Content starts

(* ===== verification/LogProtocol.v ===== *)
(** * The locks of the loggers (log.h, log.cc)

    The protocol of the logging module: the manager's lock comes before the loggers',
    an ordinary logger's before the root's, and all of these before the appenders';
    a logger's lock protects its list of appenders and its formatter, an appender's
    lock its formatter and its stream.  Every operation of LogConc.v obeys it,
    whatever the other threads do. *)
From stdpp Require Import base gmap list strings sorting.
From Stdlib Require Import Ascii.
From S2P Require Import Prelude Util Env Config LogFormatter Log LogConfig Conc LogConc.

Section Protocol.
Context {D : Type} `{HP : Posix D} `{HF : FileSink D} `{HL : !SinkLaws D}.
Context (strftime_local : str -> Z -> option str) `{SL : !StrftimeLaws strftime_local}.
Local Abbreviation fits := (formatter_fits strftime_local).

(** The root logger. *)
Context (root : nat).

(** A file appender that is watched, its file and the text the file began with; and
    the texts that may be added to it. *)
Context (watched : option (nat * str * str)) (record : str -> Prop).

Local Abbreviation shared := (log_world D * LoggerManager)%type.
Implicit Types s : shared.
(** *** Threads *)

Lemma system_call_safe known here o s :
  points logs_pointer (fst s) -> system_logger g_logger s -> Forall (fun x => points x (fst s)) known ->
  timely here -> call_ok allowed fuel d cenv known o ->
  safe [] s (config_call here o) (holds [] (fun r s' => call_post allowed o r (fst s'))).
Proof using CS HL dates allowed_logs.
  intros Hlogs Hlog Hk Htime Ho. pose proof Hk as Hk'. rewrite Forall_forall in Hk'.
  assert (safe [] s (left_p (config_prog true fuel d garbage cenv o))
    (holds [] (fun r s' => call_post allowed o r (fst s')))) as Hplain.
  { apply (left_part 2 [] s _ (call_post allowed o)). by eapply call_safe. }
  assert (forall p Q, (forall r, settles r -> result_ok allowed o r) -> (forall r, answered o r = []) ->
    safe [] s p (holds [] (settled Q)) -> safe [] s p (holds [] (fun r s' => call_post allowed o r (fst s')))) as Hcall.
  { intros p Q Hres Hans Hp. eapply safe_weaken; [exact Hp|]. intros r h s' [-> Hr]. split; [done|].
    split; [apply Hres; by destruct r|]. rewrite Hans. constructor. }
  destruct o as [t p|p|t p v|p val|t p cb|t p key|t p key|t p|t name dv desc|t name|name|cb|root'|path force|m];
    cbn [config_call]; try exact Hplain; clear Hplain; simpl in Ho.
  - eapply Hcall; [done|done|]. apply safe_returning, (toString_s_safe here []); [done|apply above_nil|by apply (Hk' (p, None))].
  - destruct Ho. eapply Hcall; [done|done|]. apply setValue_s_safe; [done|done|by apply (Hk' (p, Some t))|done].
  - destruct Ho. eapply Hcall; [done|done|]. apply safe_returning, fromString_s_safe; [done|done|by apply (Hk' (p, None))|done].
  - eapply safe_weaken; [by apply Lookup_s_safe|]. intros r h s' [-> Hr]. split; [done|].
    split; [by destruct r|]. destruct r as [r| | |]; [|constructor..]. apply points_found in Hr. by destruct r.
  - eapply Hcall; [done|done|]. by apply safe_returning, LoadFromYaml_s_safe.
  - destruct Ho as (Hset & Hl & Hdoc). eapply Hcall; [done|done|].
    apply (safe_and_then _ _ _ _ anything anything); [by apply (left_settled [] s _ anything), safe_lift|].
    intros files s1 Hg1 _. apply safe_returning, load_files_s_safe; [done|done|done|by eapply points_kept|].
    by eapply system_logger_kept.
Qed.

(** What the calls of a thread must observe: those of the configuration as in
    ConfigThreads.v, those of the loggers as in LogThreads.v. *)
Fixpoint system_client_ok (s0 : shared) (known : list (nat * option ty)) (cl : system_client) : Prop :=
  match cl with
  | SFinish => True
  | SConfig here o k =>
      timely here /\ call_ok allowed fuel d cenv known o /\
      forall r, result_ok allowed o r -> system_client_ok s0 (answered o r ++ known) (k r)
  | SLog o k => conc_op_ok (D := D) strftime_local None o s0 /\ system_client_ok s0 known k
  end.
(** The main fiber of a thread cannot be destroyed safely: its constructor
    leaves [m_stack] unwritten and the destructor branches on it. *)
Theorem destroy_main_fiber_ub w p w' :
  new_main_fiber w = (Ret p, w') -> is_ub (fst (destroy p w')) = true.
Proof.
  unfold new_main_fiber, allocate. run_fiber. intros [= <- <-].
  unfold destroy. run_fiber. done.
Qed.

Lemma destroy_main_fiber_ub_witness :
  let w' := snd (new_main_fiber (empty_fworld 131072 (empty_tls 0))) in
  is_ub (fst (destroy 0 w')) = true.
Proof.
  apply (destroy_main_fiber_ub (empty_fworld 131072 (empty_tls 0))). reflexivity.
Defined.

Content ends

Copy the lines above exactly, beginning at the line that has "assert (safe []" and stopping after the line that has "split; [apply Hres;", and omit the rest.

  assert (safe [] s (left_p (config_prog true fuel d garbage cenv o))
    (holds [] (fun r s' => call_post allowed o r (fst s')))) as Hplain.
  { apply (left_part 2 [] s _ (call_post allowed o)). by eapply call_safe. }
  assert (forall p Q, (forall r, settles r -> result_ok allowed o r) -> (forall r, answered o r = []) ->
    safe [] s p (holds [] (settled Q)) -> safe [] s p (holds [] (fun r s' => call_post allowed o r (fst s')))) as Hcall.
  { intros p Q Hres Hans Hp. eapply safe_weaken; [exact Hp|]. intros r h s' [-> Hr]. split; [done|].
    split; [apply Hres; by destruct r|]. rewrite Hans. constructor. }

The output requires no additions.